This paper presents quasi-analytical solutions-based river water quality modelling approach that integrates ODEs of
QUAL2E pollutant transformation in to dynamic CSTR method as an improvement over the numerical solution approaches
used in conceptual water quality models. We compared it with the Euler method implemented in the widely applied SWAT
model and explicit as well as implicit fourth order Rung-Kuta methods implemented in conceptual water quality models
such as QUASAR and QUESTOR. The improvement mainly aimed at increasing model accuracy and solution stability
with special emphasis for simulations during the low flow periods. We evaluated the behaviors of results from the Euler
numerical solutions and the Runge Kuta4 numerical integration methods. It turned out that the numerical methods show
serious instability because of overestimations of decay processes during large residence times as well as due to abrupt
changes in the input concentrations. To overcome the instability we derived, based on simplifying assumptions, quasianalytical
solutions of inhomogeneous first order differential equations resulting from the integration of the QUAL2E
transformation formulations in to the CSTR-based mass balance equations. Finally, we tested the stability of the quasianalytical
method for real simulations and hypothetical extreme low flow scenarios. The new quasi-analytical solution
gives unconditionally stable solution even when advanced implicit fourth order Rung-Kuta schemes give unstable results.

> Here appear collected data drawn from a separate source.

(** [switch (cs)]: the state the scanner continues in. *)
Definition uri_table (cs : Z) : Z → jump uri_action :=
  match cs with
  | 1 => uri_case_1
  | 2 => uri_case_2
  | 3 => uri_case_3
  | 4 => uri_case_4
  | 5 => uri_case_5
  | 6 => uri_case_6
  | 7 => uri_case_7
  | 8 => uri_case_8
  | 9 => uri_case_9
  | 10 => uri_case_10
  | 11 => uri_case_11
  | 12 => uri_case_12
  | 13 => uri_case_13
  | 14 => uri_case_14
  | 15 => uri_case_15
  | 16 => uri_case_16
  | 17 => uri_case_17
  | 18 => uri_case_18
  | 19 => uri_case_19
  | 20 => uri_case_20
  | 21 => uri_case_21
  | 22 => uri_case_22
  | 23 => uri_case_23
  | 24 => uri_case_24
  | 25 => uri_case_25
  | 26 => uri_case_26
  | 27 => uri_case_27
  | 28 => uri_case_28
  | 29 => uri_case_29
  | 30 => uri_case_30
  | 31 => uri_case_31
  | 32 => uri_case_32
  | 33 => uri_case_33
  | 34 => uri_case_34
  | 35 => uri_case_35
  | 36 => uri_case_36
  | 37 => uri_case_37
  | 38 => uri_case_38
  | 39 => uri_case_39
  | 40 => uri_case_40
  | 41 => uri_case_41
  | 42 => uri_case_42
  | 43 => uri_case_43
  | 44 => uri_case_44
  | 45 => uri_case_45
  | 46 => uri_case_46
  | 47 => uri_case_47
  | 48 => uri_case_48
  | 49 => uri_case_49
  | 50 => uri_case_50
  | 51 => uri_case_51
  | 52 => uri_case_52
  | 53 => uri_case_53
  | 54 => uri_case_54
  | 55 => uri_case_55
  | 56 => uri_case_56
  | 57 => uri_case_57
  | 58 => uri_case_58
  | 59 => uri_case_59
  | 60 => uri_case_60
  | 61 => uri_case_61
  | 62 => uri_case_62
  | 63 => uri_case_63
  | 64 => uri_case_64
  | 65 => uri_case_65
  | 66 => uri_case_66
  | 67 => uri_case_67
  | 68 => uri_case_68
  | 69 => uri_case_69
  | 70 => uri_case_70
  | 71 => uri_case_71
  | 72 => uri_case_72
  | 73 => uri_case_73
  | 74 => uri_case_74
  | 75 => uri_case_75
  | 76 => uri_case_76
  | 77 => uri_case_77
  | 78 => uri_case_78
  | 79 => uri_case_79
  | 80 => uri_case_80
  | 81 => uri_case_81
  | 82 => uri_case_82
  | 83 => uri_case_83
  | 84 => uri_case_84
  | 85 => uri_case_85
  | 86 => uri_case_86
  | 87 => uri_case_87
  | 88 => uri_case_88
  | 89 => uri_case_89
  | 90 => uri_case_90
  | 91 => uri_case_91
  | 92 => uri_case_92
  | 93 => uri_case_93
  | 94 => uri_case_94
  | 95 => uri_case_95
  | 96 => uri_case_96
  | 97 => uri_case_97
  | 98 => uri_case_98
  | 99 => uri_case_99
  | 100 => uri_case_100
  | 101 => uri_case_101
  | 102 => uri_case_102
  | 103 => uri_case_103
  | 104 => uri_case_104
  | 105 => uri_case_105
  | 106 => uri_case_106
  | 107 => uri_case_107
  | 108 => uri_case_108
  | 109 => uri_case_109
  | 110 => uri_case_110
  | 111 => uri_case_111
  | 112 => uri_case_112
  | 113 => uri_case_113
  | 114 => uri_case_114
  | 115 => uri_case_115
  | 116 => uri_case_116
  | 117 => uri_case_117
  | 118 => uri_case_118
  | 119 => uri_case_119
  | 120 => uri_case_120
  | 121 => uri_case_121
  | 122 => uri_case_122
  | 123 => uri_case_123
  | 124 => uri_case_124
  | 125 => uri_case_125
  | 126 => uri_case_126
  | 127 => uri_case_127
  | 128 => uri_case_128
  | 129 => uri_case_129
  | 130 => uri_case_130
  | 131 => uri_case_131
  | 132 => uri_case_132
  | 133 => uri_case_133
  | 134 => uri_case_134
  | 135 => uri_case_135
  | 136 => uri_case_136
  | 137 => uri_case_137
  | 138 => uri_case_138
  | 139 => uri_case_139
  | 140 => uri_case_140
  | 141 => uri_case_141
  | 142 => uri_case_142
  | 143 => uri_case_143
  | 144 => uri_case_144
  | 145 => uri_case_145
  | 146 => uri_case_146
  | 147 => uri_case_147
  | 148 => uri_case_148
  | 149 => uri_case_149
  | 150 => uri_case_150
  | 151 => uri_case_151
  | 152 => uri_case_152
  | 153 => uri_case_153
  | 154 => uri_case_154
  | 155 => uri_case_155
  | 156 => uri_case_156
  | 157 => uri_case_157
  | 158 => uri_case_158
  | 159 => uri_case_159
  | 160 => uri_case_160
  | 161 => uri_case_161
  | 162 => uri_case_162
  | 163 => uri_case_163
  | 164 => uri_case_164
  | 165 => uri_case_165
  | 166 => uri_case_166
  | 167 => uri_case_167
  | 168 => uri_case_168
  | 169 => uri_case_169
  | 170 => uri_case_170
  | 171 => uri_case_171
  | 172 => uri_case_172
  | 173 => uri_case_173
  | 174 => uri_case_174
  | 175 => uri_case_175
  | 176 => uri_case_176
  | 177 => uri_case_177
  | 178 => uri_case_178
  | 179 => uri_case_179
  | 180 => uri_case_180
  | 181 => uri_case_181
  | 182 => uri_case_182
  | 183 => uri_case_183
  | 184 => uri_case_184
  | 185 => uri_case_185
  | 186 => uri_case_186
  | 187 => uri_case_187
  | 188 => uri_case_188
  | 189 => uri_case_189
  | 190 => uri_case_190
  | 191 => uri_case_191
  | 192 => uri_case_192
  | 193 => uri_case_193
  | 194 => uri_case_194
  | 195 => uri_case_195
  | 196 => uri_case_196
  | 197 => uri_case_197
  | 198 => uri_case_198
  | 199 => uri_case_199
  | 200 => uri_case_200
  | 201 => uri_case_201
  | 202 => uri_case_202
  | 203 => uri_case_203
  | 204 => uri_case_204
  | 205 => uri_case_205
  | 206 => uri_case_206
  | 207 => uri_case_207
  | 208 => uri_case_208
  | 209 => uri_case_209
  | 210 => uri_case_210
  | 211 => uri_case_211
  | 212 => uri_case_212
  | 213 => uri_case_213
  | 214 => uri_case_214
  | 215 => uri_case_215
  | 216 => uri_case_216
  | 217 => uri_case_217
  | 218 => uri_case_218
  | 219 => uri_case_219
  | 220 => uri_case_220
  | 221 => uri_case_221
  | 222 => uri_case_222
  | 223 => uri_case_223
  | 224 => uri_case_224
  | 225 => uri_case_225
  | 226 => uri_case_226
  | 227 => uri_case_227
  | 228 => uri_case_228
  | 229 => uri_case_229
  | 230 => uri_case_230
  | 231 => uri_case_231
  | 232 => uri_case_232
  | 233 => uri_case_233
  | 234 => uri_case_234
  | 235 => uri_case_235
  | 236 => uri_case_236
  | 237 => uri_case_237
  | 238 => uri_case_238
  | 239 => uri_case_239
  | 240 => uri_case_240
  | 241 => uri_case_241
  | 242 => uri_case_242
  | 243 => uri_case_243
  | 244 => uri_case_244
  | 245 => uri_case_245
  | 246 => uri_case_246
  | 247 => uri_case_247
  | 248 => uri_case_248
  | 249 => uri_case_249
  | 250 => uri_case_250
  | 251 => uri_case_251
  | 252 => uri_case_252
  | 253 => uri_case_253
  | 254 => uri_case_254
  | 255 => uri_case_255
  | 256 => uri_case_256
  | 257 => uri_case_257
  | 258 => uri_case_258
  | 259 => uri_case_259
  | 260 => uri_case_260
  | 261 => uri_case_261
  | 262 => uri_case_262
  | 263 => uri_case_263
  | 264 => uri_case_264
  | 265 => uri_case_265
  | 266 => uri_case_266
  | 267 => uri_case_267
  | 268 => uri_case_268
  | 269 => uri_case_269
  | 270 => uri_case_270
  | 271 => uri_case_271
  | 272 => uri_case_272
  | 273 => uri_case_273
  | 274 => uri_case_274
  | 275 => uri_case_275
  | 276 => uri_case_276
  | 277 => uri_case_277
  | 278 => uri_case_278
  | 279 => uri_case_279
  | 280 => uri_case_280
  | 281 => uri_case_281
  | 282 => uri_case_282
  | 283 => uri_case_283
  | 284 => uri_case_284
  | 285 => uri_case_285
  | 286 => uri_case_286
  | 287 => uri_case_287
  | 288 => uri_case_288
  | 289 => uri_case_289
  | 290 => uri_case_290
  | 291 => uri_case_291
  | 292 => uri_case_292
  | 293 => uri_case_293
  | 294 => uri_case_294
  | 295 => uri_case_295
  | 296 => uri_case_296
  | 297 => uri_case_297
  | 298 => uri_case_298
  | 299 => uri_case_299
  | 300 => uri_case_300
  | 301 => uri_case_301
  | 302 => uri_case_302
  | 303 => uri_case_303
  | 304 => uri_case_304
  | 305 => uri_case_305
  | 306 => uri_case_306
  | 307 => uri_case_307
  | 308 => uri_case_308
  | 309 => uri_case_309
  | 310 => uri_case_310
  | 311 => uri_case_311
  | 312 => uri_case_312
  | 313 => uri_case_313
  | 314 => uri_case_314
  | 315 => uri_case_315
  | 316 => uri_case_316
  | 317 => uri_case_317
  | 318 => uri_case_318
  | 319 => uri_case_319
  | 320 => uri_case_320
  | 321 => uri_case_321
  | 322 => uri_case_322
  | 323 => uri_case_323
  | 324 => uri_case_324
  | 325 => uri_case_325
  | 326 => uri_case_326
  | 327 => uri_case_327
  | 328 => uri_case_328
  | 329 => uri_case_329
  | 330 => uri_case_330
  | 331 => uri_case_331
  | 332 => uri_case_332
  | 333 => uri_case_333
  | 334 => uri_case_334
  | 335 => uri_case_335
  | 336 => uri_case_336
  | 337 => uri_case_337
  | 338 => uri_case_338
  | 339 => uri_case_339
  | 340 => uri_case_340
  | 341 => uri_case_341
  | 342 => uri_case_342
  | 343 => uri_case_343
  | 344 => uri_case_344
  | 345 => uri_case_345
  | 346 => uri_case_346
  | 347 => uri_case_347
  | 348 => uri_case_348
  | 349 => uri_case_349
  | 350 => uri_case_350
  | 351 => uri_case_351
  | 352 => uri_case_352
  | 353 => uri_case_353
  | 354 => uri_case_354
  | 355 => uri_case_355
  | 356 => uri_case_356
  | 357 => uri_case_357
  | 358 => uri_case_358
  | 359 => uri_case_359
  | 360 => uri_case_360
  | 361 => uri_case_361
  | 362 => uri_case_362
  | 363 => uri_case_363
  | 364 => uri_case_364
  | 365 => uri_case_365
  | 366 => uri_case_366
  | 367 => uri_case_367
  | 368 => uri_case_368
  | 369 => uri_case_369
  | 370 => uri_case_370
  | 371 => uri_case_371
  | 372 => uri_case_372
  | 373 => uri_case_373
  | 374 => uri_case_374
  | 375 => uri_case_375
  | 376 => uri_case_376
  | 377 => uri_case_377
  | 378 => uri_case_378
  | 379 => uri_case_379
  | 380 => uri_case_380
  | 381 => uri_case_381
  | 382 => uri_case_382
  | 383 => uri_case_383
  | 384 => uri_case_384
  | 385 => uri_case_385
  | 386 => uri_case_386
  | 387 => uri_case_387
  | 388 => uri_case_388
  | 389 => uri_case_389
  | 390 => uri_case_390
  | 391 => uri_case_391
  | 392 => uri_case_392
  | 393 => uri_case_393
  | 394 => uri_case_394
  | 395 => uri_case_395
  | 396 => uri_case_396
  | 397 => uri_case_397
  | 398 => uri_case_398
  | 399 => uri_case_399
  | 400 => uri_case_400
  | 401 => uri_case_401
  | 402 => uri_case_402
  | 403 => uri_case_403
  | 404 => uri_case_404
  | 405 => uri_case_405
  | 406 => uri_case_406
  | 407 => uri_case_407
  | 408 => uri_case_408
  | 409 => uri_case_409
  | 410 => uri_case_410
  | 411 => uri_case_411
  | 412 => uri_case_412
  | 413 => uri_case_413
  | 414 => uri_case_414
  | 415 => uri_case_415
  | 416 => uri_case_416
  | 417 => uri_case_417
  | 418 => uri_case_418
  | 419 => uri_case_419
  | 420 => uri_case_420
  | 421 => uri_case_421
  | 422 => uri_case_422
  | 423 => uri_case_423
  | 424 => uri_case_424
  | 425 => uri_case_425
  | 426 => uri_case_426
  | 427 => uri_case_427
  | 428 => uri_case_428
  | 429 => uri_case_429
  | 430 => uri_case_430
  | 431 => uri_case_431
  | 432 => uri_case_432
  | 433 => uri_case_433
  | 434 => uri_case_434
  | 435 => uri_case_435
  | 436 => uri_case_436
  | 437 => uri_case_437
  | 438 => uri_case_438
  | 439 => uri_case_439
  | 440 => uri_case_440
  | 441 => uri_case_441
  | 442 => uri_case_442
  | 443 => uri_case_443
  | 444 => uri_case_444
  | 445 => uri_case_445
  | 446 => uri_case_446
  | 447 => uri_case_447
  | 448 => uri_case_448
  | 449 => uri_case_449
  | 450 => uri_case_450
  | 451 => uri_case_451
  | 452 => uri_case_452
  | 453 => uri_case_453
  | 454 => uri_case_454
  | 455 => uri_case_455
  | 456 => uri_case_456
  | 457 => uri_case_457
  | 458 => uri_case_458
  | 459 => uri_case_459
  | 460 => uri_case_460
  | 461 => uri_case_461
  | 462 => uri_case_462
  | 463 => uri_case_463
  | 464 => uri_case_464
  | 465 => uri_case_465
  | 466 => uri_case_466
  | 467 => uri_case_467
  | 468 => uri_case_468
  | 469 => uri_case_469
  | 470 => uri_case_470
  | 471 => uri_case_471
  | 472 => uri_case_472
  | 473 => uri_case_473
  | 474 => uri_case_474
  | 475 => uri_case_475
  | 476 => uri_case_476
  | 477 => uri_case_477
  | 478 => uri_case_478
  | 479 => uri_case_479
  | 480 => uri_case_480
  | 481 => uri_case_481
  | 482 => uri_case_482
  | 483 => uri_case_483
  | 484 => uri_case_484
  | 485 => uri_case_485
  | 486 => uri_case_486
  | 487 => uri_case_487
  | 488 => uri_case_488
  | 489 => uri_case_489
  | 490 => uri_case_490
  | 491 => uri_case_491
  | 492 => uri_case_492
  | 493 => uri_case_493
  | 494 => uri_case_494
  | 495 => uri_case_495
  | 496 => uri_case_496
  | 497 => uri_case_497
  | 498 => uri_case_498
  | 499 => uri_case_499
  | 500 => uri_case_500
  | 501 => uri_case_501
  | 502 => uri_case_502
  | 503 => uri_case_503
  | 504 => uri_case_504
  | 505 => uri_case_505
  | 506 => uri_case_506
  | 507 => uri_case_507
  | 508 => uri_case_508
  | 509 => uri_case_509
  | 510 => uri_case_510
  | 511 => uri_case_511
  | 512 => uri_case_512
  | 513 => uri_case_513
  | 514 => uri_case_514
  | 515 => uri_case_515
  | 516 => uri_case_516
  | 517 => uri_case_517
  | 518 => uri_case_518
  | 519 => uri_case_519
  | 520 => uri_case_520
  | 521 => uri_case_521
  | 522 => uri_case_522
  | 523 => uri_case_523
  | 524 => uri_case_524
  | 525 => uri_case_525
  | 526 => uri_case_526
  | 527 => uri_case_527
  | 528 => uri_case_528
  | 529 => uri_case_529
  | 530 => uri_case_530
  | 531 => uri_case_531
  | 532 => uri_case_532
  | 533 => uri_case_533
  | 534 => uri_case_534
  | 535 => uri_case_535
  | 536 => uri_case_536
  | 537 => uri_case_537
  | 538 => uri_case_538
  | 539 => uri_case_539
  | 540 => uri_case_540
  | 541 => uri_case_541
  | 542 => uri_case_542
  | 543 => uri_case_543
  | 544 => uri_case_544
  | 545 => uri_case_545
  | 546 => uri_case_546
  | 547 => uri_case_547
  | 548 => uri_case_548
  | 549 => uri_case_549
  | 550 => uri_case_550
  | 551 => uri_case_551
  | 552 => uri_case_552
  | 553 => uri_case_553
  | 554 => uri_case_554
  | 555 => uri_case_555
  | 556 => uri_case_556
  | 557 => uri_case_557
  | 558 => uri_case_558
  | 559 => uri_case_559
  | 560 => uri_case_560
  | _ => λ _, to 0
  end.
(* ===== verification/HttpRequestScan.v ===== *)
(** The request parser reads what [HttpRequest::dump] writes: each part of the
    head, run through the generated scanner, has the effect of its callback. *)
From S2P Require Import Prelude Ragel Http11States Http11Parser Http11Spec Text Http HttpRequestParser.
From Stdlib Require Import Strings.Byte.
From coqutil Require Import Byte.

Local Open Scope Z_scope.

Notation bytes := String.list_byte_of_string.
Lemma str_bytes s : str (bytes s) = s.
Proof. apply String.string_of_list_byte_of_string. Qed.
Lemma bytes_cons c s : bytes (String c s) = Ascii.byte_of_ascii c :: bytes s.
Proof. done. Qed.
Lemma bytes_app (a b : string) : bytes (a +:+ b)%string = bytes a ++ bytes b.
Proof. induction a as [|c a IH]; [done|]. by rewrite app_cons_s, !bytes_cons, IH. Qed.
Lemma length_bytes s : length (bytes s) = String.length s.
Proof. induction s as [|c s IH]; [done|]. rewrite bytes_cons. simpl. by rewrite IH. Qed.

Lemma forallb_bytes (p : Ascii.ascii → bool) (q : byte → bool) s :
  (∀ c, p c = true → q (Ascii.byte_of_ascii c) = true) → every p s = true → forallb q (bytes s) = true.
Proof.
  intros H. induction s as [|c s IH]; [done|]. rewrite bytes_cons. simpl.
  rewrite !andb_true_iff. intros [Hc Hs]. auto.
Qed.

(** ** The characters of the parts *)

Definition in_ranges (l : list (Z * Z)) (b : byte) : bool :=
  existsb (λ r, (r.1 <=? byte.unsigned b) && (byte.unsigned b <=? r.2)) l.
Definition hex_char : byte → bool := in_ranges [(48, 57); (65, 70); (97, 102)].
(** Letters, digits and [!$&'()*+,-.:=@_~], slashes and semicolons *)
Definition path_char : byte → bool :=
  in_ranges [(33, 33); (36, 36); (38, 59); (61, 61); (64, 90); (95, 95); (97, 122); (126, 126)].
(** The same and question marks *)
Definition query_char (b : byte) : bool := path_char b || is_byte "?"%byte b.
(** Characters of a header name, letters, digits and [!#$%&'*+-.^_`|~] *)
Definition token_char : byte → bool :=
  in_ranges [(33, 33); (35, 39); (42, 43); (45, 46); (48, 57); (65, 90); (94, 122); (124, 124); (126, 126)].
(** Characters of a header value; the first is not a space. *)
Definition value_char (b : byte) : bool :=
  let n := byte.unsigned b in (32 <=? n) && negb (n =? 127).
Definition value_start (b : byte) : bool := value_char b && negb (is_byte " "%byte b).
(* ===== verification/HttpServerSpec.v ===== *)
(** The server as its client sees it: a request in, the servlet's response out. *)
From S2P Require Import Prelude Text Http HttpSpec Http11Parser HttpRequestParser HttpRequestScan Stream StreamSpec HttpReceive HttpSession HttpSessionSpec Servlet HttpServer.
From Stdlib Require Import Strings.Byte.

Local Open Scope Z_scope.

Section server.
Context {LC : LexicalCast} {FN : Fnmatch}.
Context (h : heap) (garbage : http_parser) (sizes : Sizes).

(** A request on the stream: its head and some of the body in the first piece,
    [more] behind it. *)
Record arriving (r : HttpRequest) (more : list byte) (w : wire) (fuel : nat) : Prop := {
  a_sendable : sendable r;
  a_map : map_ok (m_headers r);
  a_length : m_body r = "" → map_find (m_headers r) "content-length" = None;
  a_open : m_isConnected w = true;
  a_pieces : ∃ have rest l,
    bytes (m_body r) = have ++ rest ∧ arrivals w = Data (bytes (head_text r) ++ have) :: l ∧
    pieces_ok l ∧ incoming l = rest ++ more ∧ (length rest < fuel)%nat ∧
    Z.of_nat (length (bytes (head_text r) ++ have)) ≤ s_http_request_buffer_size sizes;
  a_buffer : s_http_request_buffer_size sizes < 2 ^ 30 ∧ s_http_request_buffer_size sizes ≤ available h;
  a_body : Z.of_nat (String.length (m_body r)) < 2 ^ 31 ∧ Z.of_nat (String.length (m_body r)) ≤ available h;
}.

Lemma sendResponse_ok fuel rsp w :
  m_isConnected w = true → takes_ok w → (String.length (response_dump rsp) ≤ fuel)%nat →
  Z.of_nat (String.length (response_dump rsp)) < 2 ^ 31 →
  ∃ l, sendResponse fuel rsp w =
      Ok (Z.of_nat (String.length (response_dump rsp)))
        (mk_wire true (arrivals w) l (sent w ++ bytes (response_dump rsp))).
Proof.
  intros Hc Ht Hf Hl. unfold sendResponse, writeFixSize.
  destruct (writeFixSize_loop_ok fuel (bytes (response_dump rsp)) 0 (Z.of_nat (length (bytes (response_dump rsp)))) w)
    as (l&E&_); try done; try (rewrite length_bytes; lia); try lia.
  step_with E. rewrite length_bytes, wraps_small by (unfold in_s; lia). exists l. done.
Qed.

(** The end of a connection closes it. *)
Lemma handleClient_closes fuel turns s w :
  match handleClient h garbage sizes fuel turns s w with
  | Ok _ w' | Throw _ w' => m_isConnected w' = false
  | _ => True
  end.
Proof. unfold handleClient, with_owner. by destruct ((serve_loop _ _ _ _ _ _;; close) w). Qed.

(** C1: the server answers a request with what the servlet of its path makes of
    it.  A request that arrives complete is handed, as it was sent, to the servlet the
    dispatcher selects for its path, with a fresh response of its version; the response
    as the servlet leaves it is written to the client; the connection goes on exactly
    when the server keeps connections and the request does not ask to close, and is
    closed otherwise. *)
Theorem server_answers (s : HttpServer) (r : HttpRequest) (more : list byte) (w : wire) (fuel turns : nat)
    (slt : Servlet) (code : Z) (req' : HttpRequest) (rsp' : HttpResponse) :
  cast_reads_numbers → arriving r more w fuel → takes_ok w →
  getMatchedServlet (m_dispatch s) (m_path r) = Some slt →
  (∀ w, handle slt (received r) (HttpResponse_new (m_version r) (m_close r || negb (m_isKeepalive s))) w =
     Ok (code, req', rsp') w) →
  (String.length (response_dump rsp') ≤ fuel)%nat → Z.of_nat (String.length (response_dump rsp')) < 2 ^ 31 →
  ∃ w', serve_one h garbage sizes fuel s w = Ok (m_isKeepalive s && negb (m_close req')) w' ∧
    m_isConnected w' = true ∧ incoming (arrivals w') = more ∧
    sent w' = sent w ++ bytes (response_dump rsp') ∧
    (m_isKeepalive s && negb (m_close req') = false →
     handleClient h garbage sizes fuel (S turns) s w =
       Ok tt (mk_wire false (arrivals w') (takes w') (sent w'))).
Proof.
  intros Hcast [Hr Hm Hl Hc (have&rest&l&Hb&Ha&Hp&Hi&Hf&Hfit) [Hs1 Hs2] [Hb1 Hb2]] Ht Hslt Hh Hrf Hrl.
  destruct (request_received_lemma h garbage sizes r have rest more w l fuel) as (l'&E&Hl'); try done.
  destruct (sendResponse_ok fuel rsp' (set_arrivals l' w) Hc Ht Hrf Hrl) as (l2&E2).
  set (w' := mk_wire true l' l2 (sent w ++ bytes (response_dump rsp'))).
  assert (serve_one h garbage sizes fuel s w = Ok (m_isKeepalive s && negb (m_close req')) w') as Eone.
  { unfold serve_one. step_with E. cbv zeta.
    assert (ServletDispatch_handle (m_dispatch s) (received r)
      (HttpResponse_new (m_version r) (m_close r || negb (m_isKeepalive s))) (set_arrivals l' w) =
      Ok (0, req', rsp') (set_arrivals l' w)) as Ed.
    { unfold ServletDispatch_handle. change (m_path (received r)) with (m_path r). rewrite Hslt. by step_with (Hh (set_arrivals l' w)). }
    change (m_version (received r)) with (m_version r). change (m_close (received r)) with (m_close r).
    step_with Ed. step_with E2. unfold mret, M_ret. f_equal. by rewrite negb_orb, negb_involutive. }
  exists w'. split_and!; try done.
  intros Hstop. unfold handleClient, with_owner.
  assert ((serve_loop h garbage sizes fuel (S turns) s;; close) w = Ok tt (mk_wire false l' l2 (sent w'))) as ->.
  { cbn [serve_loop]. rewrite bind_assoc. step_with Eone. by rewrite Hstop. }
  done.
Qed.
End server.

(** ** Witness *)

Module Demo.
Import HttpSessionSpec.Demo.
#[local] Instance demo_cast : LexicalCast := read_dec.
#[local] Instance demo_fnmatch : Fnmatch := String.eqb.
Definition demo_arriving : wire := mk_wire true (arrivals demo_wire) [7] [].
Lemma server_answers_witness :
  ∃ w', handleClient demo_heap demo_garbage default_sizes 2000 1 (HttpServer_new false) demo_arriving = Ok tt w' ∧
    m_isConnected w' = false ∧
    sent w' = bytes (response_dump
      (r_setBody RSP_BODY (r_setHeader "Content-Type" "text/html"
        (r_setHeader "Server" "custom-server/1.0.0" (r_setStatus 404 (HttpResponse_new 0x11 true)))))).
Proof.
  destruct (server_answers demo_heap demo_garbage default_sizes (HttpServer_new false) demo_request (bytes "+")
    demo_arriving 2000 0 NotFoundServlet 0 (received demo_request)
    (r_setBody RSP_BODY (r_setHeader "Content-Type" "text/html"
        (r_setHeader "Server" "custom-server/1.0.0" (r_setStatus 404 (HttpResponse_new 0x11 true))))))
    as (w'&_&_&_&Hs&Hc).
  - exact read_dec_reads.
  - split; [exact demo_sendable|repeat constructor|discriminate|reflexivity| |by split|by split].
    exists (bytes "he"), (bytes "llo"), [Data (bytes "l"); Data (bytes "lo+")].
    split_and!; [reflexivity|reflexivity| |reflexivity|vm_compute; lia|by vm_compute].
    repeat constructor; discriminate.
  - repeat constructor; lia.
  - reflexivity.
  - intros w. reflexivity.
  - vm_compute. lia.
  - vm_compute. reflexivity.
  - eexists. split; [apply Hc; reflexivity|]. split; [reflexivity|]. cbn [sent]. rewrite Hs. reflexivity.
Defined.
End Demo.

It also gives fairly comparable results with the reference RWQM while running 130,000 times faster than it. Water quality
processes are so critical during the low flow periods that it is fair to conclude that this approach is preferable to the
numerical solutions of the ODEs of solute transformation. Besides the riverine system, this approach is well suited for
water quality modelling in conveyance systems associated with large residence times like navigation canals. Furthermore,
we demonstrated that the dynamic quasi-analytical CSTR solution of non-conservative pollutant modelling is analogous to
the classical steady linear reservoir approach having variable and residence-time-dependent reservoir constant with
proper input scaling down.
In the context of decision support system, we believe that the implementation of this approach combined with conceptual
water quantity modelling methods makes it vitally complementary to detailed models for planning and operation of water
quality problems demanding fast and fairly accurate results.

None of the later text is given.